Inquiétudes au sujet des oiseaux marins du nord-ouest de l’Alaska
Des chercheurs américains rapportent que de nombreux oiseaux marins de l’Alaska qui vivent le long du détroit de Béring et de la mer des Tchouktches meurent de faim chaque année depuis six ans. Ils s’inquiètent des conséquences pour les communautés locales qui s’en nourrissent.
Dans un rapport (en anglais) paru cette semaine et qui fait partie du dernier bulletin sur l’Arctique de l’Agence américaine d’observation océanique et atmosphérique (NOAA), ces chercheurs expliquent qu’un nombre important d’oiseaux de mer, comme des stariques, des fulmars, des macareux, des puffins et des guillemots, meurent chaque année d’inanition, alors que ce genre d’événement arrivait beaucoup moins souvent avant les années 2010.
Ils émettent l’hypothèse que ce sont des changements écosystémiques importants dans cette région boréale et arctique qui en sont à l’origine.
« En 2022, la région du nord du détroit de Béring et du sud de la mer des Tchouktches a connu une mortalité plus élevée que celle attendue chez les oiseaux de mer, pour une sixième année de suite (2017-2022) », peut-on lire dans le rapport.
« Avant 2015, les décès d’oiseaux de mer dans les eaux de l’Alaska étaient rares. Ils se produisaient généralement au milieu de l’hiver, liés à des [épidémies] ou à des températures océaniques supérieures à la moyenne associées [au phénomène cyclique] El Niño-Oscillation australe », poursuivent les scientifiques.
Depuis 2017, les communautés de la région observent chaque année de nombreux oiseaux de mer morts et mourants le long de leurs côtes, notent-ils.
Les oiseaux marins sont des animaux indicateurs de l’état plus large des écosystèmes marins, car ce sont des prédateurs qui trônent au haut de la chaîne alimentaire, se nourrissant de plancton, de crustacés et de poissons. De petits changements dans la chaîne trophique se répercutent ainsi sur ces populations.
« La gamme d’espèces d’oiseaux de mer et de proies impliquées, le moment de ces décès tout au long de l’été et la localisation des événements sur des zones étendues pointent vers des causes environnementales à plusieurs niveaux trophiques. Ces événements de mortalité de la faune sont un problème de santé publique pour les communautés côtières qui dépendent des ressources océaniques pour leur bien-être nutritionnel, culturel et économique. Ils sont également une source de préoccupations concernant l’état de l’océan Arctique lui-même », ajoutent les chercheurs, dirigés par le biologiste Robb Kaler, du U.S. Fish & Wildlife Service, basé à Anchorage.

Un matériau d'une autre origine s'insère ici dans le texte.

(* ===== verification/_CoqProject ===== *)
-Q . S2P
Prelude.v
RustStd.v
SockAddr.v
SockAddrFacts.v
Errors.v
Pairing.v
Peer.v
Proto.v
ProtoFacts.v
Samples.v
ProtoTheorems.v
UnitTests.v
Handshake.v
HandshakeFacts.v
HandshakeTheorems.v
Agreement.v
Manager.v
ManagerTheorems.v
Handler.v
System.v
TaskLogic.v
SystemTheorems.v
Races.v
Adequacy.v
Interference.v
Typing.v
Locks.v
Transport.v
Discovery.v
DiscoveryTheorems.v
Network.v
IntegrationTest.v
NetworkTheorems.v
Sessions.v
NetworkAgreement.v
Delivery.v
Core.v
CoreTheorems.v
Node.v
NodeTheorems.v
Controller.v
Startup.v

La grippe aviaire, qui a décimé des populations d’oiseaux d’élevage et sauvages partout dans le monde en 2022, ne semble pas avoir été un facteur de mortalité important pour ces espèces au fil des ans, bien que l’échantillon d’oiseaux retrouvés en Alaska soit restreint, notent les chercheurs qui demeurent prudents sur ce point.
Les scientifiques appellent à plus de travaux pour déterminer les causes exactes de ces décès à répétition. Mais ils croient que les oiseaux sont en difficulté à cause des changements climatiques et de leurs conséquences : réchauffement des eaux et recul de la glace de mer. Cela modifie la disponibilité de la nourriture en différents endroits tout au courant de l’année et peut engendrer une prolifération d’algues toxiques, par exemple, ou encore la multiplication de pathogènes.
« Les oiseaux de mer et leurs œufs sont des aliments importants pour les communautés éloignées de l’Alaska rural. Les résidents et en particulier les peuples autochtones de l’Alaska sont préoccupés par les impacts sur les ressources alimentaires. Les membres des communautés dans la région du nord du détroit Béring et du sud de la mer des Tchouktches sont frustrés par le manque de réponses concernant la cause des événements de mortalité massive d’oiseaux de mer et la possibilité de consommer des œufs et des oiseaux de façon sécuritaire. »
Les scientifiques soulignent que la surveillance de la santé des populations doit passer par une collaboration étroite entre les autorités fédérales et de l’État, les universitaires et les communautés autochtones, afin de documenter ces décès et collecter des échantillons sur une longue période.
Sur une note plus optimiste, le rapport du NOAA fait état de la santé de diverses populations d’oies de l’Arctique, également importantes pour les résidents du Grand Nord, et note que ces populations se portent généralement bien. Les nombres d’individus recensés sont souvent plus élevés que les niveaux historiques.